At Cleveland’s rustic Greenhouse Tavern, the Franco-American cuisine has a compelling condiment companion: beer vinegar. You can detect it in dishes like the Pork Not Belly beer-vinegar-braised fried chicken and chanterelle mushrooms, but chef Brian Reilly recommends getting the full flavor in the simplest application: “The best, honestly, is on the fries. We make a vinegar with Maredsous, so it’s really tangy and goes well with our duck-fat fries.”

Make your own beer vinegar in five easy steps:

• Swirl 3 ounces of mother of vinegar in a growler. “It looks pretty gross, but it’s translucent,” warns Reilly. “It will take on the color of whatever beer you’re putting into it.”

• Pour a spoonful of dark brown sugar into the growler and fill it about 3/4 of the way with your beer of choice.

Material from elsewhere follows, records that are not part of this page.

Lemma hole_merge_ok next fuel hs base last i :
  next <= USER_MMAP_LIMIT -> holes_ok next hs -> arena_range next base last ->
  (forall j h, (j < i)%nat -> hs !! j = Some h -> away base last h) -> (i <= TASK_MMAP_HOLES)%nat ->
  (nonempty hs * S TASK_MMAP_HOLES + (TASK_MMAP_HOLES - i) < fuel)%nat ->
  let '(hs', base', last') := hole_merge fuel hs base last i in
  holes_ok next hs' /\ arena_range next base' last' /\
  (forall a, in_hole hs' a \/ base' <= a < last' <-> in_hole hs a \/ base <= a < last) /\
  (forall j h, hs' !! j = Some h -> away base' last' h) /\
  (hs' = hs /\ base' = base /\ last' = last \/ exists j h, hs' !! j = Some h /\ h_len h = 0).
Proof.
  intros Hnl. revert hs base last i. induction fuel as [|fuel IH]; intros hs base last i H R Hi Hin Hf; [lia|].
  cbn [hole_merge]. destruct (hs !! i) as [h|] eqn:Eh.
  2: { apply lookup_ge_None in Eh. rewrite (ho_len _ _ H) in Eh.
    split_and!; try done; [|by left]. intros j h Hj. apply (Hi j); [|done].
    apply lookup_lt_Some in Hj. rewrite (ho_len _ _ H) in Hj. lia. }
  assert (Hilt : (i < TASK_MMAP_HOLES)%nat) by (rewrite <-(ho_len _ _ H); by eapply lookup_lt_Some).
  assert (Hskip : away base last h -> (forall j g, (j < S i)%nat -> hs !! j = Some g -> away base last g)).
  { intros Ha j g Hj Hg. destruct (decide (j = i)) as [->|]; [by simplify_eq|]. apply (Hi j); [lia|done]. }
  destruct (Z.eqb_spec (h_len h) 0) as [Hz|Hz]; [apply IH; try done; [apply Hskip; by intros ?|lia]|].
  destruct (ho_ok _ _ H i h Eh Hz) as (H1 & H2 & H3 & H4). destruct R as (R1 & R2 & R3 & R4).
  unfold USER_MMAP_LIMIT, USER_MMAP_BASE in *. rewrite (u64_small (h_base h + h_len h)) by lia.
  destruct (_ || _) eqn:E.
  { apply orb_true_iff in E. rewrite Z.ltb_lt, Z.gtb_lt in E. apply IH; try done; [apply Hskip; intros _; lia|lia]. }
  zbool. set (b2 := if h_base h <? base then h_base h else base).
  set (l2 := if h_base h + h_len h >? last then h_base h + h_len h else last).
  assert (Hb2 : b2 = Z.min (h_base h) base) by (unfold b2; case_match; zbool; lia).
  assert (Hl2 : l2 = Z.max (h_base h + h_len h) last) by (unfold l2; case_match; zbool; lia).
  assert (Hne : S (nonempty (<[i := no_hole]> hs)) = nonempty hs) by (by eapply nonempty_clear).
  specialize (IH (<[i := no_hole]> hs) b2 l2 0%nat).
  destruct (hole_merge fuel (<[i := no_hole]> hs) b2 l2 0) as [[hs' base'] last'].
  destruct IH as (I1 & I2 & I3 & I4 & I5).
  - by apply holes_ok_insert.
  - unfold arena_range, USER_MMAP_BASE. destruct (Z.min_spec (h_base h) base) as [[? Em]|[? Em]],
      (Z.max_spec (h_base h + h_len h) last) as [[? Ex]|[? Ex]]; rewrite Hb2, Hl2, Em, Ex; lia.
  - intros; lia.
  - lia.
  - unfold TASK_MMAP_HOLES in *. lia.
  - split_and!; [done|done| |done|].
    + intros a. rewrite I3, (in_hole_insert hs i h), (in_hole_at hs i h) by done. simpl.
      split; [intros [[?|?]|?]|intros [[?|?]|?]]; try tauto; try lia;
        (destruct (decide (h_base h <= a < h_base h + h_len h)); [tauto|right; lia]) || (right; lia).
    + right. destruct I5 as [(-> & _ & _)|?]; [|done]. exists i, no_hole. rewrite list_lookup_insert_eq; [done|].
      by eapply lookup_lt_Some.
Qed.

Reilly says almost any style will work, from ciders to oatmeal stouts. “The best one I’ve made is with Stone’s Arrogant Bastard,” he says. “It still had the grapefruit and hoppy bitterness, but was also sweet.”

• Seal the growler with a coffee filter and a rubber band. “The bacteria are a living thing, so they have to breathe,” explains Reilly.

• Place the growler in a dark, cellar-temperature (50 to 62 degrees) space for approximately three weeks, until it’s turned. Taste-test to gauge the vinegar’s readiness; it will transform from stale beer to having unmistakable vinegar tang.

• Filter the liquid through a fine strainer into a bowl to remove the bacteria. Take the remaining vinegar and funnel it into a sterile bottle.